Miro por encima de su hombro.
—Papá, ¡si no estás haciendo gofres!
Suspira exasperado.
—¿Acaso soy un burro? ¿Te parece que tengo aspecto de burro? Los burros comen gofres, yo preparo una buena fritada.
Observo cómo da vueltas a las salchichas, procurando que queden igual de doradas por todos los lados.
—Yo también tomaré salchichas —le digo.
—Pero si eres vegetarianista.
—Vegetariana. Y resulta que ya no lo soy.
—Claro que no, faltaría más. Sólo lo has sido desde que a los quince años viste aquel programa sobre las focas. Cuando mañana me levante me dirás que eres un hombre. Una vez lo vi en la tele. Una mujer, más o menos de tu misma edad, llevó a su marido a la tele para decirle en directo y con público que había decidido que quería cambiar…
Sin darle tiempo a continuar, le espeto de repente:
—El retrato de mamá no está en la mesa del recibidor.
Se queda inmóvil, una reacción de culpabilidad, y eso hace que me enfade un poco, como si me hubiese convencido a mí misma de que un misterioso movedor de fotografías nocturno había entrado en la casa para llevar a cabo esa vileza. Casi habría preferido que hubiese sido así.
—¿Por qué? —pregunto secamente.
Papá finge que está ocupado, haciendo ruido con los platos y cubiertos.
—¿Por qué qué? —responde—. ¿Por qué caminas así si puede saberse? —Mira con curiosidad mi manera de caminar.
—No lo sé —replico, y cruzo la cocina renqueando para sentarme a la mesa—. Igual me viene de familia.

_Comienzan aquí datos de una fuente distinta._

Record desktop_state : Type := DesktopState {
  ds_fb : bool;
  ds_windows : list desktop_window;
  ds_session : desktop_session_state;
  ds_window_count : Z;
  ds_frame_counter : Z;
  ds_cursor_x : Z;
  ds_cursor_y : Z;
  ds_focused_window_index : Z;
  ds_primary_button_down : Z;
  ds_drag_window_id : Z;
  ds_drag_offset_x : Z;
  ds_drag_offset_y : Z;
  ds_saved_console_mode : Z;
  ds_saved_input_mode : Z;
  ds_launcher_selected_index : Z;
  ds_launcher_open : Z;
  ds_initialized : Z;
  ds_active : Z;
  ds_dirty : Z;
  ds_modal_window_id : Z
}.
Definition set_ds_fb (v : bool) (s : desktop_state) : desktop_state :=
  DesktopState v (ds_windows s) (ds_session s) (ds_window_count s) (ds_frame_counter s) (ds_cursor_x s) (ds_cursor_y s) (ds_focused_window_index s) (ds_primary_button_down s) (ds_drag_window_id s) (ds_drag_offset_x s) (ds_drag_offset_y s) (ds_saved_console_mode s) (ds_saved_input_mode s) (ds_launcher_selected_index s) (ds_launcher_open s) (ds_initialized s) (ds_active s) (ds_dirty s) (ds_modal_window_id s).
Definition set_ds_windows (v : list desktop_window) (s : desktop_state) : desktop_state :=
  DesktopState (ds_fb s) v (ds_session s) (ds_window_count s) (ds_frame_counter s) (ds_cursor_x s) (ds_cursor_y s) (ds_focused_window_index s) (ds_primary_button_down s) (ds_drag_window_id s) (ds_drag_offset_x s) (ds_drag_offset_y s) (ds_saved_console_mode s) (ds_saved_input_mode s) (ds_launcher_selected_index s) (ds_launcher_open s) (ds_initialized s) (ds_active s) (ds_dirty s) (ds_modal_window_id s).
Definition set_ds_session (v : desktop_session_state) (s : desktop_state) : desktop_state :=
  DesktopState (ds_fb s) (ds_windows s) v (ds_window_count s) (ds_frame_counter s) (ds_cursor_x s) (ds_cursor_y s) (ds_focused_window_index s) (ds_primary_button_down s) (ds_drag_window_id s) (ds_drag_offset_x s) (ds_drag_offset_y s) (ds_saved_console_mode s) (ds_saved_input_mode s) (ds_launcher_selected_index s) (ds_launcher_open s) (ds_initialized s) (ds_active s) (ds_dirty s) (ds_modal_window_id s).
Definition set_ds_window_count (v : Z) (s : desktop_state) : desktop_state :=
  DesktopState (ds_fb s) (ds_windows s) (ds_session s) v (ds_frame_counter s) (ds_cursor_x s) (ds_cursor_y s) (ds_focused_window_index s) (ds_primary_button_down s) (ds_drag_window_id s) (ds_drag_offset_x s) (ds_drag_offset_y s) (ds_saved_console_mode s) (ds_saved_input_mode s) (ds_launcher_selected_index s) (ds_launcher_open s) (ds_initialized s) (ds_active s) (ds_dirty s) (ds_modal_window_id s).
Definition set_ds_frame_counter (v : Z) (s : desktop_state) : desktop_state :=
  DesktopState (ds_fb s) (ds_windows s) (ds_session s) (ds_window_count s) v (ds_cursor_x s) (ds_cursor_y s) (ds_focused_window_index s) (ds_primary_button_down s) (ds_drag_window_id s) (ds_drag_offset_x s) (ds_drag_offset_y s) (ds_saved_console_mode s) (ds_saved_input_mode s) (ds_launcher_selected_index s) (ds_launcher_open s) (ds_initialized s) (ds_active s) (ds_dirty s) (ds_modal_window_id s).
Definition set_ds_cursor_x (v : Z) (s : desktop_state) : desktop_state :=
  DesktopState (ds_fb s) (ds_windows s) (ds_session s) (ds_window_count s) (ds_frame_counter s) v (ds_cursor_y s) (ds_focused_window_index s) (ds_primary_button_down s) (ds_drag_window_id s) (ds_drag_offset_x s) (ds_drag_offset_y s) (ds_saved_console_mode s) (ds_saved_input_mode s) (ds_launcher_selected_index s) (ds_launcher_open s) (ds_initialized s) (ds_active s) (ds_dirty s) (ds_modal_window_id s).
Definition set_ds_cursor_y (v : Z) (s : desktop_state) : desktop_state :=
  DesktopState (ds_fb s) (ds_windows s) (ds_session s) (ds_window_count s) (ds_frame_counter s) (ds_cursor_x s) v (ds_focused_window_index s) (ds_primary_button_down s) (ds_drag_window_id s) (ds_drag_offset_x s) (ds_drag_offset_y s) (ds_saved_console_mode s) (ds_saved_input_mode s) (ds_launcher_selected_index s) (ds_launcher_open s) (ds_initialized s) (ds_active s) (ds_dirty s) (ds_modal_window_id s).
Definition set_ds_focused_window_index (v : Z) (s : desktop_state) : desktop_state :=
  DesktopState (ds_fb s) (ds_windows s) (ds_session s) (ds_window_count s) (ds_frame_counter s) (ds_cursor_x s) (ds_cursor_y s) v (ds_primary_button_down s) (ds_drag_window_id s) (ds_drag_offset_x s) (ds_drag_offset_y s) (ds_saved_console_mode s) (ds_saved_input_mode s) (ds_launcher_selected_index s) (ds_launcher_open s) (ds_initialized s) (ds_active s) (ds_dirty s) (ds_modal_window_id s).
Definition set_ds_primary_button_down (v : Z) (s : desktop_state) : desktop_state :=
  DesktopState (ds_fb s) (ds_windows s) (ds_session s) (ds_window_count s) (ds_frame_counter s) (ds_cursor_x s) (ds_cursor_y s) (ds_focused_window_index s) v (ds_drag_window_id s) (ds_drag_offset_x s) (ds_drag_offset_y s) (ds_saved_console_mode s) (ds_saved_input_mode s) (ds_launcher_selected_index s) (ds_launcher_open s) (ds_initialized s) (ds_active s) (ds_dirty s) (ds_modal_window_id s).
Definition set_ds_drag_window_id (v : Z) (s : desktop_state) : desktop_state :=
  DesktopState (ds_fb s) (ds_windows s) (ds_session s) (ds_window_count s) (ds_frame_counter s) (ds_cursor_x s) (ds_cursor_y s) (ds_focused_window_index s) (ds_primary_button_down s) v (ds_drag_offset_x s) (ds_drag_offset_y s) (ds_saved_console_mode s) (ds_saved_input_mode s) (ds_launcher_selected_index s) (ds_launcher_open s) (ds_initialized s) (ds_active s) (ds_dirty s) (ds_modal_window_id s).
Definition set_ds_drag_offset_x (v : Z) (s : desktop_state) : desktop_state :=
  DesktopState (ds_fb s) (ds_windows s) (ds_session s) (ds_window_count s) (ds_frame_counter s) (ds_cursor_x s) (ds_cursor_y s) (ds_focused_window_index s) (ds_primary_button_down s) (ds_drag_window_id s) v (ds_drag_offset_y s) (ds_saved_console_mode s) (ds_saved_input_mode s) (ds_launcher_selected_index s) (ds_launcher_open s) (ds_initialized s) (ds_active s) (ds_dirty s) (ds_modal_window_id s).
Definition set_ds_drag_offset_y (v : Z) (s : desktop_state) : desktop_state :=
  DesktopState (ds_fb s) (ds_windows s) (ds_session s) (ds_window_count s) (ds_frame_counter s) (ds_cursor_x s) (ds_cursor_y s) (ds_focused_window_index s) (ds_primary_button_down s) (ds_drag_window_id s) (ds_drag_offset_x s) v (ds_saved_console_mode s) (ds_saved_input_mode s) (ds_launcher_selected_index s) (ds_launcher_open s) (ds_initialized s) (ds_active s) (ds_dirty s) (ds_modal_window_id s).
Definition set_ds_saved_console_mode (v : Z) (s : desktop_state) : desktop_state :=
  DesktopState (ds_fb s) (ds_windows s) (ds_session s) (ds_window_count s) (ds_frame_counter s) (ds_cursor_x s) (ds_cursor_y s) (ds_focused_window_index s) (ds_primary_button_down s) (ds_drag_window_id s) (ds_drag_offset_x s) (ds_drag_offset_y s) v (ds_saved_input_mode s) (ds_launcher_selected_index s) (ds_launcher_open s) (ds_initialized s) (ds_active s) (ds_dirty s) (ds_modal_window_id s).
Definition set_ds_saved_input_mode (v : Z) (s : desktop_state) : desktop_state :=
  DesktopState (ds_fb s) (ds_windows s) (ds_session s) (ds_window_count s) (ds_frame_counter s) (ds_cursor_x s) (ds_cursor_y s) (ds_focused_window_index s) (ds_primary_button_down s) (ds_drag_window_id s) (ds_drag_offset_x s) (ds_drag_offset_y s) (ds_saved_console_mode s) v (ds_launcher_selected_index s) (ds_launcher_open s) (ds_initialized s) (ds_active s) (ds_dirty s) (ds_modal_window_id s).
Definition set_ds_launcher_selected_index (v : Z) (s : desktop_state) : desktop_state :=
  DesktopState (ds_fb s) (ds_windows s) (ds_session s) (ds_window_count s) (ds_frame_counter s) (ds_cursor_x s) (ds_cursor_y s) (ds_focused_window_index s) (ds_primary_button_down s) (ds_drag_window_id s) (ds_drag_offset_x s) (ds_drag_offset_y s) (ds_saved_console_mode s) (ds_saved_input_mode s) v (ds_launcher_open s) (ds_initialized s) (ds_active s) (ds_dirty s) (ds_modal_window_id s).
Definition set_ds_launcher_open (v : Z) (s : desktop_state) : desktop_state :=
  DesktopState (ds_fb s) (ds_windows s) (ds_session s) (ds_window_count s) (ds_frame_counter s) (ds_cursor_x s) (ds_cursor_y s) (ds_focused_window_index s) (ds_primary_button_down s) (ds_drag_window_id s) (ds_drag_offset_x s) (ds_drag_offset_y s) (ds_saved_console_mode s) (ds_saved_input_mode s) (ds_launcher_selected_index s) v (ds_initialized s) (ds_active s) (ds_dirty s) (ds_modal_window_id s).
Definition set_ds_initialized (v : Z) (s : desktop_state) : desktop_state :=
  DesktopState (ds_fb s) (ds_windows s) (ds_session s) (ds_window_count s) (ds_frame_counter s) (ds_cursor_x s) (ds_cursor_y s) (ds_focused_window_index s) (ds_primary_button_down s) (ds_drag_window_id s) (ds_drag_offset_x s) (ds_drag_offset_y s) (ds_saved_console_mode s) (ds_saved_input_mode s) (ds_launcher_selected_index s) (ds_launcher_open s) v (ds_active s) (ds_dirty s) (ds_modal_window_id s).
Definition set_ds_active (v : Z) (s : desktop_state) : desktop_state :=
  DesktopState (ds_fb s) (ds_windows s) (ds_session s) (ds_window_count s) (ds_frame_counter s) (ds_cursor_x s) (ds_cursor_y s) (ds_focused_window_index s) (ds_primary_button_down s) (ds_drag_window_id s) (ds_drag_offset_x s) (ds_drag_offset_y s) (ds_saved_console_mode s) (ds_saved_input_mode s) (ds_launcher_selected_index s) (ds_launcher_open s) (ds_initialized s) v (ds_dirty s) (ds_modal_window_id s).
Definition set_ds_dirty (v : Z) (s : desktop_state) : desktop_state :=
  DesktopState (ds_fb s) (ds_windows s) (ds_session s) (ds_window_count s) (ds_frame_counter s) (ds_cursor_x s) (ds_cursor_y s) (ds_focused_window_index s) (ds_primary_button_down s) (ds_drag_window_id s) (ds_drag_offset_x s) (ds_drag_offset_y s) (ds_saved_console_mode s) (ds_saved_input_mode s) (ds_launcher_selected_index s) (ds_launcher_open s) (ds_initialized s) (ds_active s) v (ds_modal_window_id s).
Definition set_ds_modal_window_id (v : Z) (s : desktop_state) : desktop_state :=
  DesktopState (ds_fb s) (ds_windows s) (ds_session s) (ds_window_count s) (ds_frame_counter s) (ds_cursor_x s) (ds_cursor_y s) (ds_focused_window_index s) (ds_primary_button_down s) (ds_drag_window_id s) (ds_drag_offset_x s) (ds_drag_offset_y s) (ds_saved_console_mode s) (ds_saved_input_mode s) (ds_launcher_selected_index s) (ds_launcher_open s) (ds_initialized s) (ds_active s) (ds_dirty s) v.


Definition zero_window : desktop_window := Window 0 0 0 0 0 0 0 0 0 0 (zeroes DESKTOP_WINDOW_TITLE_MAX) None None None None.
Definition zero_session_window : desktop_session_window_state :=
  SessionWindow 0 0 0 0 0 0 0 0 (zeroes DESKTOP_WINDOW_TITLE_MAX) (zeroes DESKTOP_APP_NAME_MAX).
Definition zero_session : desktop_session_state :=
  Session 0 0 0 0 0 (zeroes DESKTOP_APP_NAME_MAX) (replicate (Z.to_nat DESKTOP_SESSION_WINDOW_MAX) zero_session_window).
Definition zero_desktop : desktop_state :=
  DesktopState false (replicate (Z.to_nat DESKTOP_MAX_WINDOWS) zero_window) zero_session 0 0 0 0 0 0 0 0 0 0 0 0 0 0 0 0 0.

Definition set_win_flags (v : Z) (w : desktop_window) : desktop_window :=
  Window (id w) (win_x w) (win_y w) (win_width w) (win_height w) v (restore_x w) (restore_y w) (restore_width w) (restore_height w)
    (title w) (owner w) (draw w) (handle_event w) (user_data w).
Definition set_win_title (v : mem) (w : desktop_window) : desktop_window :=
  Window (id w) (win_x w) (win_y w) (win_width w) (win_height w) (win_flags w) (restore_x w) (restore_y w) (restore_width w) (restore_height w)
    v (owner w) (draw w) (handle_event w) (user_data w).
Definition set_win_owner (v : option Z) (w : desktop_window) : desktop_window :=
  Window (id w) (win_x w) (win_y w) (win_width w) (win_height w) (win_flags w) (restore_x w) (restore_y w) (restore_width w) (restore_height w)
    (title w) v (draw w) (handle_event w) (user_data w).
Definition set_win_user_data (v : option Z) (w : desktop_window) : desktop_window :=
  Window (id w) (win_x w) (win_y w) (win_width w) (win_height w) (win_flags w) (restore_x w) (restore_y w) (restore_width w) (restore_height w)
    (title w) (owner w) (draw w) (handle_event w) v.

(** The window takes the screen, and goes back where it was. *)
Definition maximized (width height : Z) (w : desktop_window) : desktop_window :=
  Window (id w) 0 0 width height (Z.lor (win_flags w) DESKTOP_WINDOW_FLAG_MAXIMIZED) (win_x w) (win_y w) (win_width w) (win_height w)
    (title w) (owner w) (draw w) (handle_event w) (user_data w).
Definition restored (w : desktop_window) : desktop_window :=
  Window (id w) (restore_x w) (restore_y w) (restore_width w) (restore_height w) (Z.land (win_flags w) (not32 DESKTOP_WINDOW_FLAG_MAXIMIZED))
    (restore_x w) (restore_y w) (restore_width w) (restore_height w) (title w) (owner w) (draw w) (handle_event w) (user_data w).

(** The bits of the flags that make a window shown or minimised. *)
Definition shown (w : desktop_window) : desktop_window :=
  set_win_flags (Z.lor (Z.land (win_flags w) (not32 DESKTOP_WINDOW_FLAG_MINIMIZED)) DESKTOP_WINDOW_FLAG_VISIBLE) w.
Definition minimized (w : desktop_window) : desktop_window :=
  set_win_flags (Z.lor (Z.land (win_flags w) (not32 DESKTOP_WINDOW_FLAG_VISIBLE)) DESKTOP_WINDOW_FLAG_MINIMIZED) w.
(* ===== verification/DesktopRender.v ===== *)
(** What the desktop draws (src/src/desktop/desktop.c): the background, the
    contents of windows, the alert, the taskbar and the pointer, and the flush
    to the display. *)
From S2P Require Import Prelude LibString Input BlockDevice BlockIO TinyFS Vfs FileTable Graphics Cursor Theme DesktopWindow DesktopInput Console Bus AppRegistry Taskbar Desktop.

Section render.
Context {X D G C K A : Type} `{DiskDriver X} `{Hardware D} `{DisplayDriver G} `{OutputCapture C} `{KeyboardDriver K}.
Context (local64 : mem) (uptime_text : mem).
Abbreviation state := (desk X D G C K A).
Implicit Types d : state.

Definition fill x y w h c : M state unit := Taskbar.fill get_canvas put_canvas x y w h c.
Definition frame x y w h c : M state unit := Taskbar.frame get_canvas put_canvas x y w h c.
Definition write_at x y str fg bg : M state unit := Taskbar.write_at get_canvas put_canvas x y str fg bg.
(** Text at a distance from a corner. *)
Definition write_in x y dx dy str fg bg : M state unit :=
  tx <- signed (x + dx);; ty <- signed (y + dy);; write_at tx ty str fg bg.

Definition desktop_draw_background : M state unit :=
  theme <- on_theme (desktop_theme_get local64);;
  let header_color := desktop_theme_lighten (accent theme) 12 in
  let panel_color := desktop_theme_darken (accent theme) 16 in
  let text_color := desktop_theme_lighten (text theme) 208 in
  f <- the_fb;;
  on_canvas (DesktopWindow.on_canvas (fb_clear (background theme)));;
  fill 0 0 (i32 (fb_width f)) 52 header_color;;
  let right_panel_width := fb_width f / 4 in
  (if 0 <? right_panel_width then
     area <- desktop_work_area_height;;
     panel_height <- signed (i32 area - 52);;
     fill (i32 (u32 (fb_width f - right_panel_width))) 52 (i32 right_panel_width) panel_height panel_color
   else ret tt);;
  write_at 24 18 (cstr "duck-os desktop") text_color header_color;;
  x <- signed (i32 (fb_width f) - 176);;
  write_at x 18 (cstr "F1 launcher  Enter click") text_color header_color.

(** The alert; its state is never null. *)
Definition desktop_dialog_draw (w : desktop_window) : M state unit :=
  theme <- on_theme (desktop_theme_get local64);;
  let body_color := desktop_theme_lighten (window_body theme) 10 in
  let border_color := desktop_theme_darken (accent theme) 24 in
  let text_color := text theme in
  let muted_color := desktop_theme_darken (text theme) 16 in
  let button_color := desktop_theme_lighten (accent theme) 16 in
  x <- desktop_window_content_x (Some w);;
  y <- desktop_window_content_y (Some w);;
  let width := desktop_window_content_width (Some w) in
  let height := desktop_window_content_height (Some w) in
  fill x y (i32 width) (i32 height) body_color;;
  frame x y (i32 width) (i32 height) border_color;;
  message <- gets (fun d => dlg_message (d_alert_dialog d));;
  write_in x y 8 10 message text_color body_color;;
  write_in x y 8 28 (cstr "Enter Esc dismiss") muted_color body_color;;
  margin <- signed (i32 width - 52);;
  button_x <- signed (x + Z.quot margin 2);;
  below <- signed (y + i32 height);;
  button_y <- signed (below - 26);;
  fill button_x button_y 52 16 button_color;;
  frame button_x button_y 52 16 border_color;;
  write_in button_x button_y 18 4 (cstr "OK") text_color button_color.

(** The number of [desktop_dialog_draw] as a draw function of windows. *)
Definition dialog_draw : Z := 1.

Context `{AppRender state}.

(** What a window without drawing functions shows. *)
Definition draw_builtin_contents (w : desktop_window) (x y text_color body_color : Z) : M state unit :=
  let line dy str := write_in x y 8 dy str text_color body_color in
  if id w =? 1 then
    line 10 (cstr "Desktop runtime online");; line 26 (cstr "Title bars can be dragged");; line 42 (cstr "Taskbar launcher below")
  else if id w =? 2 then
    line 10 (cstr "Renderer: framebuffer");; line 26 (cstr "Input: focus + drag routing");; line 42 (cstr "Loop: cooperative");;
    down <- var ds_primary_button_down;;
    line 58 (cstr (if negb (down =? 0) then "Pointer: button down" else "Pointer: button up"))
  else
    line 10 (cstr "App placeholder window");; line 26 (title w);; line 42 (cstr "Kernel-mode built-in app");; line 58 (cstr "Registry launch path works").

(** A function of the application that owns a window, by the field it is in. *)
Definition owner_function (w : desktop_window) (field : desktop_app -> option Z) : M state (option (Z * Z)) :=
  o <- owner_instance w;;
  match owner w, o with
  | Some i, Some v =>
      match inst_app v with
      | None => ret None
      | Some a => l <- gets (fun d => apps (d_registry d));; app <- deref (rd l a);; ret (match field app with None => None | Some f => Some (f, i) end)
      end
  | _, _ => ret None
  end.

Definition desktop_draw_window_contents (window : Z) : M state unit :=
  theme <- on_theme (desktop_theme_get local64);;
  let body_color := desktop_theme_lighten (window_body theme) 18 in
  let border_color := desktop_theme_darken (accent theme) 18 in
  let text_color := text theme in
  w <- get_window window;;
  x <- desktop_window_content_x (Some w);;
  y <- desktop_window_content_y (Some w);;
  let width := desktop_window_content_width (Some w) in
  let height := desktop_window_content_height (Some w) in
  if (width =? 0) || (height =? 0) then ret tt
  else
    fill x y (i32 width) (i32 height) body_color;;
    frame x y (i32 width) (i32 height) border_color;;
    render <- owner_function w on_render;;
    match render with
    | Some (f, i) => call_on_render f i window
    | None =>
        match draw w with
        | Some f => if f =? dialog_draw then desktop_dialog_draw w else call_draw f window (user_data w)
        | None => draw_builtin_contents w x y text_color body_color
        end
    end.

Definition draw_window (active : bool) (window : Z) : M state unit :=
  w <- get_window window;;
  on_canvas (desktop_window_draw local64 (Some w) active);;
  w1 <- get_window window;;
  if desktop_window_is_visible (Some w1) then desktop_draw_window_contents window else ret tt.

(** The loop over the windows reads the table in each round; the table has
    [DESKTOP_MAX_WINDOWS] entries. *)
Fixpoint draw_windows (fuel : nat) (index : Z) : M state unit :=
  n <- var ds_window_count;;
  if n <=? index then ret tt
  else
    match fuel with
    | O => undef
    | S fuel' =>
        modal <- var ds_modal_window_id;;
        w <- get_window index;;
        focused <- var ds_focused_window_index;;
        (if negb (modal =? 0) && (id w =? modal) then ret tt else draw_window (index =? focused) index);;
        draw_windows fuel' (index + 1)
    end.

Definition draw_modal : M state unit :=
  modal <- var ds_modal_window_id;;
  if modal =? 0 then ret tt
  else
    modal_window <- desktop_find_window_by_id modal;;
    match modal_window with None => ret tt | Some p => draw_window true p end.

Definition desktop_list_apps_count : M state Z := on_registry desktop_list_apps.

Definition draw_taskbar (app_count : Z) : M state unit :=
  windows <- var ds_windows;;
  n <- var ds_window_count;;
  focused_window_id <- focused_id;;
  l <- gets (fun d => apps (d_registry d));;
  selected <- var ds_launcher_selected_index;;
  uptime <- on_timer timer_uptime_ms;;
  launcher <- var ds_launcher_open;;
  desktop_taskbar_draw local64 get_canvas put_canvas (fun name => on_registry (desktop_app_running_count name)) uptime_text
    windows n focused_window_id l app_count selected uptime (negb (launcher =? 0)).

Definition desktop_render : M state unit :=
  initialized <- var ds_initialized;;
  fb <- gets (fun d => cv_screen (get_canvas d));;
  match fb with
  | Some f =>
      if (initialized =? 0) || negb (bool_decide (is_Some (fb_buffer f))) then ret tt
      else
        app_count <- desktop_list_apps_count;;
        desktop_draw_background;;
        draw_windows (Z.to_nat DESKTOP_MAX_WINDOWS) 0;;
        draw_modal;;
        draw_taskbar app_count;;
        available <- on_cursor gfx_cursor_available;;
        (if (available : bool) then on_cursor gfx_cursor_refresh else ret tt);;
        assign (fun s => set_ds_frame_counter (u32 (ds_frame_counter s + 1)) s);;
        assign (set_ds_dirty 0)
  | None => ret tt
  end.

Definition desktop_display_available : M state bool :=
  fb <- gets (fun d => cv_screen (get_canvas d));;
  g <- gets (fun d => gpu (d_console d));;
  ret (match fb with Some f => bool_decide (is_Some (fb_buffer f)) && virtio_gpu_available g | None => false end).
(** The whole framebuffer, which has the size of the display. *)
Definition virtio_gpu_flush : M state Z :=
  g <- gets (fun d => gpu (d_console d));;
  f <- gets d_display;;
  if negb (virtio_gpu_available g) then ret (-1)
  else
    let flushed := virtio_gpu_flush_rect 0 0 (fb_width f) (fb_height f) f g in
    modify (fun d => set_d_console (set_gpu flushed.1 (d_console d)) d);;
    ret flushed.2.
Definition flush_display : M state unit :=
  available <- desktop_display_available;;
  if (available : bool) then virtio_gpu_flush;; ret tt else ret tt.
(** The tail of the functions that open a window. *)
Definition show_now : M state unit :=
  active <- var ds_active;;
  if active =? 0 then ret tt else desktop_render;; flush_display.
End render.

—Ja, ja, ja —se rechifla y levanta los ojos al techo—, ¡mira qué espabilada! Anda, sé buena chica y pon la mesa.
No puedo evitar que me haga sonreír. De modo que pongo la mesa mientras papá prepara el desayuno y ambos renqueamos por la cocina fingiendo que todo es como siempre ha sido y siempre será. Un mundo sin fin.